Assignment:
Keeping every character in place, output all the data.

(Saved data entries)
☆ ☆ ☆ ☆

(** * Galician dictionary extractor: a shallow embedding of
      [src/galician-dictionary.ts] and the properties of its parser.

    The TypeScript class [GalicianDictionary] fetches a JSON payload, picks the
    first item ([parseResponse]), parses its HTML fragment with cheerio and
    walks the resulting DOM with CSS-class selectors ([parseHtmlContent],
    [extractReferences]).

    Modelling choices.
    - A JavaScript string is the list of its UTF-16 code units.
    - The DOM produced by [cheerio.load] is a tree of text, comment and element
      nodes; an element carries its tag name and its class tokens, which is all
      the selectors of the source look at.  A node is identified by its path
      from the document root, as the source identifies it by object identity.
    - [extractReferences] calls [.children().remove()] on the live DOM.  The
      removal is modelled by a store of detached nodes: a detached node is no
      longer a child of its former parent but keeps its own subtree, exactly
      as cheerio leaves it.  The store is threaded through every loop of the
      source in the order the callbacks run.
    - [console.warn] / [console.error] calls only log, they are left out. *)

From Stdlib Require Import String Ascii List NArith Bool Arith Lia.
From Stdlib Require Import Floats.PrimFloat.
Import ListNotations.

Local Open Scope list_scope.
#[local] Set Warnings "-register-all".

(* ------------------------------------------------------------------ *)
(** ** JavaScript strings *)

Module Js.

Definition jsstring : Type := list N.

(** An ASCII literal as code units. *)
Definition lit (s : string) : jsstring :=
  map N_of_ascii (list_ascii_of_string s).

Fixpoint eqb (a b : jsstring) : bool :=
  match a, b with
  | [], [] => true
  | x :: a', y :: b' => N.eqb x y && eqb a' b'
  | _, _ => false
  end.

(** JavaScript truthiness of a string: [!s] holds exactly for the empty string. *)
Definition isEmpty (s : jsstring) : bool :=
  match s with [] => true | _ :: _ => false end.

☆ ☆ ☆ ☆

Result of the task:
(** * Galician dictionary extractor: a shallow embedding of
      [src/galician-dictionary.ts] and the properties of its parser.

    The TypeScript class [GalicianDictionary] fetches a JSON payload, picks the
    first item ([parseResponse]), parses its HTML fragment with cheerio and
    walks the resulting DOM with CSS-class selectors ([parseHtmlContent],
    [extractReferences]).

    Modelling choices.
    - A JavaScript string is the list of its UTF-16 code units.
    - The DOM produced by [cheerio.load] is a tree of text, comment and element
      nodes; an element carries its tag name and its class tokens, which is all
      the selectors of the source look at.  A node is identified by its path
      from the document root, as the source identifies it by object identity.
    - [extractReferences] calls [.children().remove()] on the live DOM.  The
      removal is modelled by a store of detached nodes: a detached node is no
      longer a child of its former parent but keeps its own subtree, exactly
      as cheerio leaves it.  The store is threaded through every loop of the
      source in the order the callbacks run.
    - [console.warn] / [console.error] calls only log, they are left out. *)

From Stdlib Require Import String Ascii List NArith Bool Arith Lia.
From Stdlib Require Import Floats.PrimFloat.
Import ListNotations.

Local Open Scope list_scope.
#[local] Set Warnings "-register-all".

(* ------------------------------------------------------------------ *)
(** ** JavaScript strings *)

Module Js.

Definition jsstring : Type := list N.

(** An ASCII literal as code units. *)
Definition lit (s : string) : jsstring :=
  map N_of_ascii (list_ascii_of_string s).

Fixpoint eqb (a b : jsstring) : bool :=
  match a, b with
  | [], [] => true
  | x :: a', y :: b' => N.eqb x y && eqb a' b'
  | _, _ => false
  end.

(** JavaScript truthiness of a string: [!s] holds exactly for the empty string. *)
Definition isEmpty (s : jsstring) : bool :=
  match s with [] => true | _ :: _ => false end.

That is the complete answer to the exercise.